While Fry is comfortable milking a king cobra in a jungle, he also has a lab-jockey side, using genomic technology to dredge up vast numbers of new snake venom genes. In tomorrow’s issue of the New York Times, I have an article about Fry’s latest research. He has offered a rough draft of the history of venoms–a 60 million year tale of gene recruitment and gene duplications and high-speed evolution. Understanding this history is a crucial part of Fry’s long-term goal of turning venoms into new drugs–a tradition that has already given rise to billions of dollars of sales each year and many lives saved. That may put him off-limits for IMAX movies, but television seems inevitable.


  1. #1 Charlie Wagner
    April 6, 2005

    You wrote:
    (New York Times, April 5, 2005)

    “The evidence indicates that the evolution of a typical venom gene may begin with the accidental duplication of a gene that is active in another organ. In a process known as gene recruitment, one of these copies then mutates IN SUCH A WAY that it begins producing proteins in the venom gland.

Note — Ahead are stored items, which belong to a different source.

Variable json_parse : string -> option Json.

Abbreviation handler := (push_handler json_parse).

(** The handler on an object: each of the two arguments is the member of
    that name, or [undefined]. *)
Lemma handler_object_run (event : PushEvent) (w : World)
  (d : PushMessageData) (props : gmap string Json) :
  data event = Some d ->
  json_parse (bytes d) = Some (JObject props) ->
  handler event w
  = (Normal tt,
     displayed event (from_option JVal JUndefined (props !! "title"))
       {| body := from_option JVal JUndefined (props !! "body");
          icon := JVal (JString icon_path) |} w).
Proof.
  intros Hd Hp.
  apply (handler_object json_parse event w d props); auto using get_prop_object.
Qed.

(** The world of a run that throws is the one it started in. *)
Lemma handler_throw_world (event : PushEvent) (w : World) (e : JsError) :
  fst (handler event w) = Throw e -> snd (handler event w) = w.
Proof.
  destruct (handler_cases json_parse event w) as [[e' E] | (t & b & E)];
    rewrite E; simpl; [reflexivity | discriminate].
Qed.

(** The log of a run is the log before it, then the calls of the run. *)
Lemma handler_calls (event : PushEvent) (w : World) :
  calls (snd (handler event w))
  = calls w ++ emitted w (snd (handler event w)).
Proof.
  destruct (handler_cases json_parse event w) as [[e' E] | (t & b & E)];
    rewrite E; simpl snd.
  - rewrite emitted_same, app_nil_r. reflexivity.
  - rewrite emitted_displayed. reflexivity.
Qed.

(** X1: when the data reads as the JSON value [null], reading [title]
    off it throws a [TypeError]; the handler ends with it and has made no
    call. *)
Theorem handler_null_payload (event : PushEvent) (w : World)
  (d : PushMessageData) :
  data event = Some d ->
  json_parse (bytes d) = Some JNull ->
  handler event w = (Throw TypeError, w)
  /\ emitted w (snd (handler event w)) = [].
Proof.
  intros Hd Hp. rewrite (handler_null json_parse event w d Hd Hp).
  split; [reflexivity | apply emitted_same].
Qed.

(** X2: when the data reads as a JSON value that is neither [null] nor an
    object (a boolean, a number, a string, an array), the handler still
    displays, with a heading and a body that are both [undefined]. *)
Theorem handler_non_object (event : PushEvent) (w : World)
  (d : PushMessageData) (v : Json) :
  data event = Some d ->
  json_parse (bytes d) = Some v ->
  v <> JNull ->
  (forall props, v <> JObject props) ->
  fst (handler event w) = Normal tt
  /\ emitted w (snd (handler event w))
     = [ShowNotification JUndefined
          {| body := JUndefined; icon := JVal (JString "/icon.png") |}
          (promises w);
        WaitUntil (event_id event) (promises w)].
Proof.
  intros Hd Hp Hn Ho.
  rewrite (handler_with_data json_parse event w v JUndefined JUndefined)
    by (auto using get_prop_other; rewrite Hd; exact Hp).
  split; [reflexivity | apply emitted_displayed].
Qed.

(** X3: when the data reads as an object, whatever its members, the
    handler completes and displays once: the heading is the [title] member
    and the body the [body] member, each [undefined] when the object has
    no member of that name. *)
Theorem handler_object_members (event : PushEvent) (w : World)
  (d : PushMessageData) (props : gmap string Json) :
  data event = Some d ->
  json_parse (bytes d) = Some (JObject props) ->
  fst (handler event w) = Normal tt
  /\ emitted w (snd (handler event w))
     = [ShowNotification (from_option JVal JUndefined (props !! "title"))
          {| body := from_option JVal JUndefined (props !! "body");
             icon := JVal (JString "/icon.png") |}
          (promises w);
        WaitUntil (event_id event) (promises w)].
Proof.
  intros Hd Hp. rewrite (handler_object_run event w d props Hd Hp).
  split; [reflexivity | apply emitted_displayed].
Qed.

(** X4: how the handler ends.  It throws in two cases only, both with
    data attached: a [SyntaxError] when the data is not JSON and a
    [TypeError] when it is the JSON value [null]; otherwise it completes. *)
Theorem handler_completion (event : PushEvent) (w : World) :
  fst (handler event w)
  = match data event with
    | None => Normal tt
    | Some d =>
        match json_parse (bytes d) with
        | None => Throw SyntaxError
        | Some JNull => Throw TypeError
        | Some _ => Normal tt
        end
    end.
Proof.
  destruct (data event) as [d |] eqn:Hd.
  - destruct (json_parse (bytes d)) as [v |] eqn:Hp.
    + destruct (json_null_or_not v) as [-> | Hv].
      * rewrite (handler_null json_parse event w d Hd Hp). reflexivity.
      * destruct (get_prop_completes v "title" Hv) as [t Ht].
        destruct (get_prop_completes v "body" Hv) as [b Hb].
        rewrite (handler_with_data json_parse event w v t b)
          by (try assumption; rewrite Hd; exact Hp).
        destruct v; try reflexivity. congruence.
    + rewrite (handler_syntax_error json_parse event w d Hd Hp). reflexivity.
  - rewrite (handler_fallback json_parse event w Hd). reflexivity.
Qed.

(** X5: a run that throws has done nothing: both members are read before
    the first platform call, so the world is the one before the event, and
    the next event is handled as if the failed one had never come. *)
Theorem handler_failure_leaves_no_trace (event next : PushEvent) (w : World)
  (e : JsError) :
  fst (handler event w) = Throw e ->
  snd (handler event w) = w
  /\ handler next (snd (handler event w)) = handler next w.
Proof.
  intros H. rewrite (handler_throw_world event w e H). auto.
Qed.

(** X6: only [title] and [body] count.  Two events whose data read as
    objects with the same [title] and the same [body], whatever else the
    objects hold, have the handler display the same heading and options. *)
Theorem handler_ignores_other_members (e1 e2 : PushEvent) (w1 w2 : World)
  (d1 d2 : PushMessageData) (props1 props2 : gmap string Json) :
  data e1 = Some d1 -> json_parse (bytes d1) = Some (JObject props1) ->
  data e2 = Some d2 -> json_parse (bytes d2) = Some (JObject props2) ->
  props1 !! "title" = props2 !! "title" ->
  props1 !! "body" = props2 !! "body" ->
  displays (emitted w1 (snd (handler e1 w1)))
  = displays (emitted w2 (snd (handler e2 w2))).
Proof.
  intros Hd1 Hp1 Hd2 Hp2 Ht Hb.
  rewrite (handler_object_run e1 w1 d1 props1 Hd1 Hp1),
          (handler_object_run e2 w2 d2 props2 Hd2 Hp2).
  simpl snd. rewrite !emitted_displayed, Ht, Hb. reflexivity.
Qed.

(** X7: the handler calls [waitUntil] on the event it was given and on
    nothing but the promise of the display it has just made; it never
    extends an event's lifetime without a display. *)
Theorem handler_waits_only_for_display (event : PushEvent) (w : World)
  (e : nat) (p : Promise) :
  In (WaitUntil e p) (emitted w (snd (handler event w))) ->
  e = event_id event
  /\ exists t o,
       In (ShowNotification t o p) (emitted w (snd (handler event w))).
Proof.
  destruct (handler_emitted json_parse event w) as [E | (t & b & _ & E)];
    rewrite E; [intros [] |].
  intros [H | [H | []]]; [discriminate H |].
  injection H as <- <-. split; [reflexivity |].
  eexists _, _. left. reflexivity.
Qed.

End HandlerFacts.

(** * The worker under delivery *)

Section DeliveryFacts.

Variable json_parse : string -> option Json.

Abbreviation handler := (push_handler json_parse).

(** Listeners for other types are passed over. *)
Lemma dispatch_to_skip (ls ls' : list (string * Callback)) (type : string)
  (event : PushEvent) (w : World) :
  Forall (fun l => fst l <> type) ls ->
  dispatch_to json_parse (ls ++ ls') type event w
  = dispatch_to json_parse ls' type event w.
Proof.
  induction 1 as [| [t cb] ls Ht _ IH]; [reflexivity |].
  simpl in *. apply String.eqb_neq in Ht. rewrite Ht. exact IH.
Qed.

Lemma dispatch_single (event : PushEvent) (w : World) :
  listeners w = [("push", PushCallback)] ->
  dispatch json_parse "push" event w
  = ([fst (handler event w)], snd (handler event w)).
Proof.
  intros Hl. unfold dispatch. rewrite Hl. simpl.
  destruct (handler event w) as [c w']. reflexivity.
Qed.

Lemma handler_listeners (event : PushEvent) (w : World) :
  listeners (snd (handler event w)) = listeners w.
Proof.
  destruct (handler_cases json_parse event w) as [[e E] | (t & b & E)];
    rewrite E; reflexivity.
Qed.

(** One display for an event there is something to display for, none for
    the others. *)
Lemma handler_display_count (event : PushEvent) (w : World) :
  length (displays (emitted w (snd (handler event w))))
  = if displayable json_parse event then 1 else 0.
Proof.
  unfold displayable.
  destruct (data event) as [d |] eqn:Hd.
  - destruct (json_parse (bytes d)) as [v |] eqn:Hp.
    + destruct (json_null_or_not v) as [-> | Hv].
      * rewrite (handler_null json_parse event w d Hd Hp). simpl.
        rewrite emitted_same. reflexivity.
      * destruct (get_prop_completes v "title" Hv) as [t Ht].
        destruct (get_prop_completes v "body" Hv) as [b Hb].
        rewrite (handler_with_data json_parse event w v t b)
          by (try assumption; rewrite Hd; exact Hp).
        simpl snd. rewrite emitted_displayed.
        destruct v; try reflexivity. congruence.
    + rewrite (handler_syntax_error json_parse event w d Hd Hp). simpl.
      rewrite emitted_same. reflexivity.
  - rewrite (handler_fallback json_parse event w Hd). simpl snd.
    rewrite emitted_displayed. reflexivity.
Qed.

Lemma handler_lifetimes (event : PushEvent) (w : World) :
  lifetimes_sound w -> lifetimes_sound (snd (handler event w)).
Proof.
  intros [Hn Hb].
  destruct (handler_cases json_parse event w) as [[e E] | (t & b & E)];
    rewrite E; simpl snd; [split; assumption |].
  unfold lifetimes_sound, displayed. simpl. split.
  - rewrite map_app. simpl. apply NoDup_app. split; [exact Hn |].
    split; [| apply NoDup_singleton].
    intros p Hp Hp'. apply list_elem_of_singleton in Hp'. subst p.
    apply list_elem_of_fmap in Hp as [[e' p'] [Heq Hin]]. simpl in Heq.
    rewrite Forall_forall in Hb. specialize (Hb _ Hin). simpl in Hb. lia.
  - apply Forall_app. split.
    + eapply Forall_impl; [exact Hb |]. simpl. intros ep Hlt. lia.
    + constructor; [simpl; lia | constructor].
Qed.

(** X8: the worker listens for ['push'] and for nothing else.  Once the
    script has run in a world without a listener for [type], an event of
    that type runs nothing and changes nothing. *)
Theorem other_events_ignored (type : string) (event : PushEvent) (w : World) :
  type <> "push" ->
  Forall (fun l => fst l <> type) (listeners w) ->
  dispatch json_parse type event (snd (sw_script w))
  = ([], snd (sw_script w)).
Proof.
  intros Ht Hl. unfold dispatch. simpl listeners.
  rewrite <- (app_nil_r (listeners w ++ [("push", PushCallback)])).
  rewrite dispatch_to_skip; [reflexivity |].
  apply Forall_app. split; [exact Hl |].
  constructor; [simpl; congruence | constructor].
Qed.

(** X9: once the script has run in a world that had no ['push'] listener,
    a push event runs the handler, once: one completion is reported and
    the world is the one the handler leaves. *)
Theorem push_runs_handler_once (event : PushEvent) (w : World) :
  Forall (fun l => fst l <> "push") (listeners w) ->
  dispatch json_parse "push" event (snd (sw_script w))
  = ([fst (handler event (snd (sw_script w)))],
     snd (handler event (snd (sw_script w)))).
Proof.
  intros Hl. unfold dispatch. simpl listeners.
  rewrite (dispatch_to_skip _ _ _ _ _ Hl). simpl.
  destruct (handler event _) as [c w']. reflexivity.
Qed.

(** X10: one notification for each event there is something to display
    for.  When the handler is the one listener, delivering a list of
    push events adds as many display calls to the log as the list has
    events without data or with data that reads as a JSON value other
    than [null]; the events that throw in between change nothing. *)
Theorem deliver_display_count (events : list PushEvent) (w : World) :
  listeners w = [("push", PushCallback)] ->
  length (displays (calls (deliver json_parse events w)))
  = length (displays (calls w))
    + length (List.filter (displayable json_parse) events).
Proof.
  revert w. induction events as [| event events IH]; intros w Hl; simpl.
  - lia.
  - rewrite (dispatch_single event w Hl). simpl snd.
    rewrite IH by (rewrite handler_listeners; exact Hl).
    rewrite handler_calls. unfold displays at 1.
    rewrite omap_app, length_app. fold (displays (calls w)).
    fold (displays (emitted w (snd (handler event w)))).
    rewrite handler_display_count.
    destruct (displayable json_parse event); simpl; lia.
Qed.

(** X11: the handler keeps the promises that events wait for apart: if
    they were pairwise distinct and all created already, they still are
    after the run, so the display of this event is waited for by this
    event alone. *)
Theorem handler_keeps_lifetimes_sound (event : PushEvent) (w : World) :
  lifetimes_sound w ->
  lifetimes_sound (snd (handler event w))
  /\ forall t o p,
       In (ShowNotification t o p) (emitted w (snd (handler event w))) ->
       ~ In p (map snd (extend_lifetime w)).
Proof.
  intros Hs. split; [apply handler_lifetimes, Hs |].
  destruct Hs as [_ Hb].
  destruct (handler_emitted json_parse event w) as [E | (t' & b' & _ & E)];
    rewrite E; [intros t o p [] |].
  intros t o p [H | [H | []]]; [| discriminate H].
  injection H as _ _ <-. intros Hin.
  apply in_map_iff in Hin as [[e' p'] [Heq Hin]]. simpl in Heq.
  rewrite Forall_forall in Hb. apply list_elem_of_In in Hin.
  specialize (Hb _ Hin). simpl in Hb. lia.
Qed.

    In some cases, these borrowed proteins turn out to be harmful when injected into a snake’s prey. Natural selection then favors mutations that make these proteins more lethal.”

    What evidence would that be?
    What do you offer more than a just-so story that this is how it might have occurred?
    Can you elucidate any mechanism or believable hypotheses that explains how genes may be “recruited” to become venom-producing genes when that was not their original function?

    When I read stuff like this it’s really hard to keep from ROFLMAO.

  2. #2 Carl Zimmer
    April 6, 2005

    You are confusing a news article with a scientific paper. If you’d like details on Dr. Fry’s hypothesis, go to the original paper–which is available in full through the link I provided.

    I’ve also written here,


    and here about research on gene recruitment involved in other systems, such as eyes and immune systems. There are many papers in the scientific literature that explore gene recruitment in many other systems.

    I may not have room in a 1500 word article to refer to all this other research, but that doesn’t mean it doesn’t exist.

  3. #3 Charlie Wagner
    April 6, 2005

    Carl wrote:
    “You are confusing a news article with a scientific paper.”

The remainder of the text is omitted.